(THE PROBLEM) Match the string "fsub" against each line below, and copy every line that matches.
◇ ◇ ◇ ◇ ◇ ◇ ◇
(** [array.filter(predicate)] for a predicate that can throw. *)
Fixpoint js_filter {A} (predicate : A → completion bool) (array : list A)
    : completion (list A) :=
  match array with
  | [] => Normal []
  | x :: rest =>
      match predicate x with
      | Throw e => Throw e
      | Normal b =>
          match js_filter predicate rest with
          | Throw e => Throw e
          | Normal kept => Normal (if b then x :: kept else kept)
          end
      end
  end.

(** ** Strings and regular expressions *)

(** The code of a character. *)
Definition code (c : ascii) : nat := nat_of_ascii c.

(** A character between [lo] and [hi], ends included: a class range
    [lo-hi] of a regular expression. *)
Definition in_range (lo hi c : ascii) : bool :=
  (code lo <=? code c)%nat && (code c <=? code hi)%nat.

(** The class [\w]: [A-Za-z0-9_]. *)
Definition word_char (c : ascii) : bool :=
  in_range "A" "Z" c || in_range "a" "z" c || in_range "0" "9" c
  || bool_decide (c = "_"%char).

(** The class [[\w-]]. *)
Definition word_or_hyphen (c : ascii) : bool :=
  word_char c || bool_decide (c = "-"%char).

(** Whether every character of a string passes a test. *)
Fixpoint all_chars (test : ascii → bool) (s : string) : bool :=
  match s with
  | EmptyString => true
  | String c s' => test c && all_chars test s'
  end.

(** Whether some character of a string is [c]. *)
Fixpoint contains_char (c : ascii) (s : string) : bool :=
  match s with
  | EmptyString => false
  | String c' s' => bool_decide (c' = c) || contains_char c s'
  end.

(** [customPropertyRegExp.test(prop)] for [/^--[A-z][\w-]*$/]: two
    dashes, one character of the range [A-z], then characters of
    [[\w-]] to the end. *)
Definition customPropertyRegExp_test (prop : string) : bool :=
  match prop with
  | String "-" (String "-" (String c rest)) =>
      in_range "A" "z" c && all_chars word_or_hyphen rest
  | _ => false
  end.

(** The part [var\([\W\w]+\)] of [customPropertyReferenceRegExp], matched
    at the start of [s]: [var(], at least one character, and a closing
    parenthesis somewhere after it. *)
Definition var_call_here (s : string) : bool :=
  match s with
  | String "v" (String "a" (String "r" (String "(" (String _ rest)))) =>
      contains_char ")" rest
  | _ => false
  end.

(** The search of [/(^|[^\w-])var\([\W\w]+\)/] through [s]; [previous] is
    the character before [s] in the whole text, [None] at its start. *)
Fixpoint customPropertyReferenceRegExp_search (previous : option ascii)
    (s : string) : bool :=
  (match previous with
   | None => true
   | Some c => negb (word_or_hyphen c)
   end && var_call_here s)
  || match s with
     | EmptyString => false
     | String c s' => customPropertyReferenceRegExp_search (Some c) s'
     end.
(** ** Drag *)

(** [mask[1 - axis] = 0.0].  The mask holds 1.0 and 0.0 only (it is the
    float copy of two bools, with entries cleared); it is kept as two
    bools, [true] for 1.0, and [b2f] gives the float where the code
    computes with it.  [mask[i] == 1] is then the bool itself. *)
Definition mask_clear_other (axis : Axis) (mask : bool * bool) : bool * bool :=
  match axis with
  | XAxis => (fst mask, false)     (* mask[1] = 0.0 *)
  | YAxis => (false, snd mask)     (* mask[0] = 0.0 *)
  end.

Definition mask_point (mask : bool * bool) : point F :=
  (b2f (fst mask), b2f (snd mask)).

(** [tr.map(dif * mask) - tr.map(pg.Point(0, 0))] for the inverted child
    transform [tr]. *)
Definition drag_offset (b : V) (dif : point F) (mask : bool * bool) : point F :=
  let tr := invertQTransform (childGroup_transform b) in
  psub (QTransform_map tr (pmul dif (mask_point mask)))
       (QTransform_map tr (of_int 0, of_int 0)).

(** [ViewBoxWithCursor.mouseDragEvent]. *)
Definition mouseDragEvent (vb : vbox) (ev : MouseDragEvent F)
    (axis : option Axis) (ignore_cursor : bool) : vbox * MouseDragEvent F :=
  let ev := de_accept ev in
  let pos := de_scenePos ev in
  let dif := psub pos (de_lastScenePos ev) in
  let dif := pmul dif (of_int (-1), of_int (-1)) in
  let mouseEnabled := state_mouseEnabled (base vb) in
  let mask :=
    match axis with
    | Some a => mask_clear_other a mouseEnabled
    | None => mouseEnabled
    end in
  if (Py.eqb (mouseMode vb) CursorMode && negb ignore_cursor)%bool then
    if Z.eqb (de_button ev) Qt.LeftButton then
      let vb := emit (sigCursorMoved ev) vb in
      match zoom_start vb with
      | Some start =>
          let end_ := mapSceneToView (base vb) (de_scenePos ev) in
          let vb := emit (sigZoomChanged (Some (start, end_, zoom vb))) vb in
          if de_isFinish ev then
            let vb := emit (sigZoomFinished (start, end_, zoom vb)) vb in
            let vb := set_zoom_start None vb in
            (emit (sigZoomChanged None) vb, ev)
          else (vb, ev)
      | None => (vb, ev)
      end
    else
      let tr := drag_offset (base vb) dif mask in
      let x := if fst mask then Some (fst tr) else None in
      let vb := set_base (resetTarget (base vb)) vb in
      let vb :=
        match x with
        | Some _ => set_base (translateBy x (Some (of_int 0)) (base vb)) vb
        | None => vb
        end in
      (emit (sigRangeChangedManually (state_mouseEnabled (base vb))) vb, ev)
  else
    if (Z.eqb (de_button ev) Qt.LeftButton
        || Z.eqb (de_button ev) Qt.MiddleButton)%bool then
      let tr := drag_offset (base vb) dif mask in
      let x := if fst mask then Some (fst tr) else None in
      let y := if snd mask then Some (snd tr) else None in
      let vb := set_base (resetTarget (base vb)) vb in
      let vb :=
        match x, y with
        | None, None => vb
        | _, _ => set_base (translateBy x y (base vb)) vb
        end in
      (emit (sigRangeChangedManually (state_mouseEnabled (base vb))) vb, ev)
    else if negb (Z.eqb (Z.land (de_button ev) Qt.RightButton) 0) then
      let mask :=
        match state_aspectLocked (base vb) with
        | Some _ => (false, snd mask)          (* mask[0] = 0 *)
        | None => mask
        end in
      let dif := psub (de_screenPos ev) (de_lastScreenPos ev) in
      let dif := (fmul (fst dif) (of_int (-1)), snd dif) in
      let s :=
        (fpow (fadd (fmul (b2f (fst mask)) (lit 2 100)) (of_int 1)) (fst dif),
         fpow (fadd (fmul (b2f (snd mask)) (lit 2 100)) (of_int 1)) (snd dif)) in
      let tr := invertQTransform (childGroup_transform (base vb)) in
      let x := if fst mouseEnabled then Some (fst s) else None in
      let y := if snd mouseEnabled then Some (snd s) else None in
      let center := QTransform_map tr (de_buttonDownPos ev Qt.RightButton) in
      let vb := set_base (resetTarget (base vb)) vb in
      let vb := set_base (scaleBy x y center (base vb)) vb in
      (emit (sigRangeChangedManually (state_mouseEnabled (base vb))) vb, ev)
    else (vb, ev).

(** ** Wheel *)

(** The axis mask of [wheelEvent] (the first statement of the method). *)
Definition wheel_mask (vb : vbox) (axis : option Axis) : bool * bool :=
  if Py.eqb (mouseMode vb) CursorMode then (true, false)
  else
    match axis with
    | Some XAxis => (fst (state_mouseEnabled (base vb)), false)
    | Some YAxis => (false, snd (state_mouseEnabled (base vb)))
    | None => state_mouseEnabled (base vb)
    end.

(** The two bounds [wheelEvent] hands to [setXRange] when it centres on
    the cursor: [x_range] is the current x range, [d] is [ev.delta()],
    [pos] is [self.cursor.value()]. *)
Definition centered_x_range (x_range : F * F) (d : Z) (pos : F) : F * F :=
  let delta := fsub (snd x_range) (fst x_range) in
  let event_delta := fdiv (fmul (of_int d) (lit 15 100)) (of_int 120) in
  let step := fmul (fneg delta) event_delta in
  let x_range := (fsub pos (fdiv delta (of_int 2)),
                  fadd pos (fdiv delta (of_int 2))) in
  (fsub (fst x_range) step, fadd (snd x_range) step).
◇ ◇ ◇ ◇ ◇ ◇ ◇
(THE COMPLETED TASK)
  let delta := fsub (snd x_range) (fst x_range) in
  let x_range := (fsub pos (fdiv delta (of_int 2)),
  (fsub (fst x_range) step, fadd (snd x_range) step).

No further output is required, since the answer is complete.